Because it's not Arizona. We've come across the water to the 50th state for the holidays. Not only is it green, an unusual color for a landscape, but it's extremely humid (as you can see from the haze — that cliff isn't very far away from us). But while we're here, music posting will be non-existent, and other access will be limited. Have a good time celebrating whatever you celebrate, and I'll see you again in 2010.

The picture is from the beach at Waipi'o valley, a sacred site for Hawaiians.

Saturday, December 12, 2009

Around and about

Stockhausen's intuitive pieces, From the Seven Days, are more than historical oddities; they continue to interest creative musicians and spur new perspectives. In February 2009, a group of five improvisers whom I've discussed before, including Werner Dafeldecker (of Polwechsel and Autistic Daughters) and Kai Fagaschinski (Magic I.D., among others) performed the most severe of the set, Gold Dust, at a conference on music and poverty, and a recording has been posted at the conference web site. Gold Dust asks the performers to fast and live in silence for four days, then play single sounds without thinking and without conversation beforehand, which the organizers related to the overall theme of the conference. There's been some discussion of this piece at IHM, and the recording is very well done.

Another of my ongoing topics, John Cage, has also been the subject of recent activity. Fellow blogger DaveX of Startling Moniker mostly performs in the radio booth, but he was persuaded to participate in a Cage festival at Southern Illinois University with premiere of Cage's piece Knobs, originally published in the liner notes of the Nonesuch LP of Cage and Lejaren Hiller's HPSCHD. He wrote up his experience here.

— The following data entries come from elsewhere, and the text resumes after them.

(** Block address and byte offset inside the payload that follows the
    element header ([this + 1] in [element::alloc]). *)
Definition ptr : Type := addr * Z.

Record heap := mk_heap {
  next_addr : addr;          (* supply of fresh block addresses *)
  live : gmap addr Z;        (* live blocks, with their size in bytes *)
  bytes : gmap ptr byte      (* the bytes written so far *)
}.

Definition empty_heap : heap := mk_heap 0%nat ∅ ∅.

(** [new std::uint8_t[size]] *)
Definition sys_new (size : Z) (h : heap) : addr * heap :=
  (next_addr h,
   mk_heap (S (next_addr h)) (<[next_addr h := size]> (live h)) (bytes h)).

(** [delete[] p] *)
Definition sys_delete (a : addr) (h : heap) : heap :=
  mk_heap (next_addr h) (delete a (live h)) (bytes h).

(** ** Memory access *)

Definition ptr_add (p : ptr) (k : Z) : ptr := (p.1, p.2 + k).

(** Reads [n] bytes from [p] on; [None] when one of them was never
    written. *)
Fixpoint load_bytes (m : gmap ptr byte) (p : ptr) (n : nat)
  : option (list byte) :=
  match n with
  | O => Some []
  | S n' =>
      match m !! p, load_bytes m (ptr_add p 1) n' with
      | Some b, Some bs => Some (b :: bs)
      | _, _ => None
      end
  end.

(** Writes the bytes of [l] from [p] on. *)
Fixpoint store_bytes (p : ptr) (l : list byte) (m : gmap ptr byte)
  : gmap ptr byte :=
  match l with
  | [] => m
  | b :: l' => store_bytes (ptr_add p 1) l' (<[p := b]> m)
  end.

(** ** [arena_t::element] *)

Module Element.

Record element := mk {
  address : addr;
  capacity_ : Z;
  used_ : Z
}.

(** [sizeof(element)]: [capacity_], [used_] and [next], eight bytes each. *)
Definition sizeof : Z := 24.

Definition clear (e : element) : element :=
  mk (address e) (capacity_ e) 0.

Definition remain (e : element) : Z :=
  SizeT.sub (capacity_ e) (used_ e).

Definition capacity (e : element) : Z := capacity_ e.

(** Returns [None] for [nullptr]. *)
Definition alloc (n : Z) (e : element) : option ptr * element :=
  if n >? SizeT.sub (capacity_ e) (used_ e) then (None, e)
  else (Some (address e, used_ e),
        mk (address e) (capacity_ e) (SizeT.add (used_ e) n)).

End Element.

Abbreviation element := Element.element.

(** ** [arena_t] *)

Module Arena.

Record arena_t := mk {
  allocSize_ : Z;
  nalloc_ : Z;
  used_ : list element;
  free_ : list element;
  when_ : Z                (* steady clock reading, in nanoseconds *)
}.
(** * Fluvia: the world / substrate memory model

    A shallow embedding of [src/src_ti/world.py] (classes [Channel],
    [World] and [World._windex]) together with the properties of its
    channel registry, layout planner, index resolver and accessors.

    Conventions of the embedding.
    - A Python [dict] is an association list in insertion order
      ([PyDict]); [d[k] = v] replaces in place or appends.
    - A method that mutates [self] is a function from the world to an
      outcome and the world the call leaves behind, so that the
      mutations done before a [raise] stay visible ([M]).
    - A tensor is its shape together with its elements, grouped per
      grid position in row-major order ([Tensor]).  The element type is
      a parameter: the code only ever copies elements and creates zero.
    - Indexing a tensor with an integer gives a view, indexing it with
      an integer array gives a fresh tensor; assignment through an
      index ([t[..., idx] = v]) writes into [t] in both cases.
    - The metadata dictionary of a descriptor is an object of its own:
      the constructor keeps the dictionary its caller passes and
      updates it in place.  The dictionaries live in a store, by
      address, and a descriptor holds the address of its dictionary;
      descriptors built with one dictionary share it. *)

From Stdlib Require Import String List ZArith Arith Lia Bool.
Import ListNotations.
Open Scope string_scope.
Open Scope list_scope.

Set Warnings "-register-all".


(** ** Python dictionaries *)

Module PyDict.

Section Dict.
Context {V : Type}.

Definition dict := list (string * V).

(** [d.get(k)] *)
Fixpoint get (k : string) (d : dict) : option V :=
  match d with
  | [] => None
  | (k', v) :: r => if String.eqb k k' then Some v else get k r
  end.

(** [k in d] *)
Definition contains (k : string) (d : dict) : bool :=
  match get k d with Some _ => true | None => false end.

(** [d[k] = v]: an existing key keeps its position. *)
Fixpoint set (k : string) (v : V) (d : dict) : dict :=
  match d with
  | [] => [(k, v)]
  | (k', v') :: r =>
      if String.eqb k k' then (k', v) :: r else (k', v') :: set k v r
  end.

(** [del d[k]] for a key that may be absent *)
Fixpoint remove (k : string) (d : dict) : dict :=
  match d with
  | [] => []
  | (k', v) :: r =>
      if String.eqb k k' then r else (k', v) :: remove k r
  end.

(** [d.keys()] *)
Definition keys (d : dict) : list string := map fst d.

(** [d.update(other)] *)
Definition update (d other : dict) : dict :=
  fold_left (fun acc kv => set (fst kv) (snd kv) acc) other d.

(** [d.items()] *)
Definition items (d : dict) : list (string * V) := d.

End Dict.

Arguments dict V : clear implicits.

End PyDict.

Import PyDict.

(** [range(a, b)] *)
Definition range (a b : nat) : list nat := seq a (b - a).

(** ** Taichi types and the Python values that reach the registry *)

Inductive prim := f16 | f32 | f64 | i8 | i16 | i32 | i64 | u8 | u16 | u32 | u64.

(** What [ti.types.struct] accepts for a member: a primitive type, a
    vector or matrix type, or another struct type. *)
Inductive ti_dtype :=
| TiPrim (p : prim)
| TiVector (n : nat) (p : prim)
| TiMatrix (n m : nat) (p : prim)
| TiStruct (members : list (string * ti_dtype)).

(** The Python values a caller hands to [add_channel] / [add_channels].
    [PDict d] is a dictionary given by its entries: one the code only
    reads, or, where the code keeps it, one that is not in the store of
    dictionaries yet.  [PObj r d] is a dictionary of the caller given
    by its identity, the name [r]: the dictionary that the store has
    under that name, and, as long as the store has none, a dictionary
    the world has not seen, with the entries [d].  A list is given by
    its elements. *)
Inductive pyval :=
| PNone
| PInt (z : Z)
| PStr (s : string)
| PList (l : list pyval)
| PDict (d : list (string * pyval))
| PObj (r : nat) (d : list (string * pyval))
| PType (t : ti_dtype).

(** ** Exceptions *)

(** The [ValueError]s the module raises, one constructor per message. *)
Inductive value_error :=
| AddChannelAfterAlloc   (* Cannot add channel after world memory is allocated *)
| AddChannelsAfterAlloc  (* Cannot add channels after world memory is allocated *)
| AllocTwice             (* Cannot allocate world memory twice *)
| ShapeNot2or3           (* Channel shape must be 2 or 3 dimensional *)
| ShapeNotWorld          (* Channel shape must be (w, h, ...) *)
| SubchannelNotTensor    (* Channel grouping only supported up to a depth of 2 *)
| GetNotAllocated        (* World memory not allocated yet, cannot get *)
| SetNotAllocated        (* World memory not allocated yet, cannot set *)
| SetShapeMulti          (* Cannot set channel(s) ... Expected shape *)
| SetShapeSingle         (* Cannot set channel ... Expected shape *)
| TiMultiIndex           (* Cannot return ti field for multi index *)
| IndicesReadOnly        (* World indices are read-only *)
| ChannelNotAllocated.   (* Channel ... has not been allocated yet *)

Inductive exn :=
| ValueError (m : value_error)
| KeyError (k : string)
| TypeError
| AttributeError
| IndexError
| RuntimeError
| TaichiError.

And finally, via the Silence mailing list, here's a recording of one of Cage's last works, Four 6, a recording from a concert in Greece devoted to Cage's work organized by Dionysis Boukouvalas. One of the number pieces that Cage composed toward the end of his life, this one leaves the choice of sounds completely open; each performer chooses twelve different sounds with fixed characteristics, which are played within flexible time brackets. Boulouvalas doesn't specify who performed what, but I hear various percussion sounds, an accordion, and a sax. There was a nice album this year that included four British improvisers performing Four 6, to which this recording is an interesting foil. Both Four 6 and Gold Dust demonstrate the dissolving boundaries of classical and improvisational music, and recordings like these ensure that the music stays alive.

Wednesday, December 2, 2009

What drone musicians do when they're not droning

A couple of weeks ago I wrote about a Sun Circle concert, featuring Greg Davis and Zach Wallace. One of the albums I picked up at the concert is Wallace's Glass Armonica, a live recording of an instrument he built based on Benjamin Franklin's design. It's a very nice set of drones, played by four performers, emphasizing the unique set of overtones that come from working with glass. But besides playing mizmars and constructing glass armonicas, Wallace also works with a team on one of the most comprehensive field studies of the Canadian lynx. There's a fascinating article and slideshow here (hat tip: Root Blog).

The photograph of Wallace and a tranquilized lynx is by Ted Wood and is taken from the Nature Conservancy slide show linked above.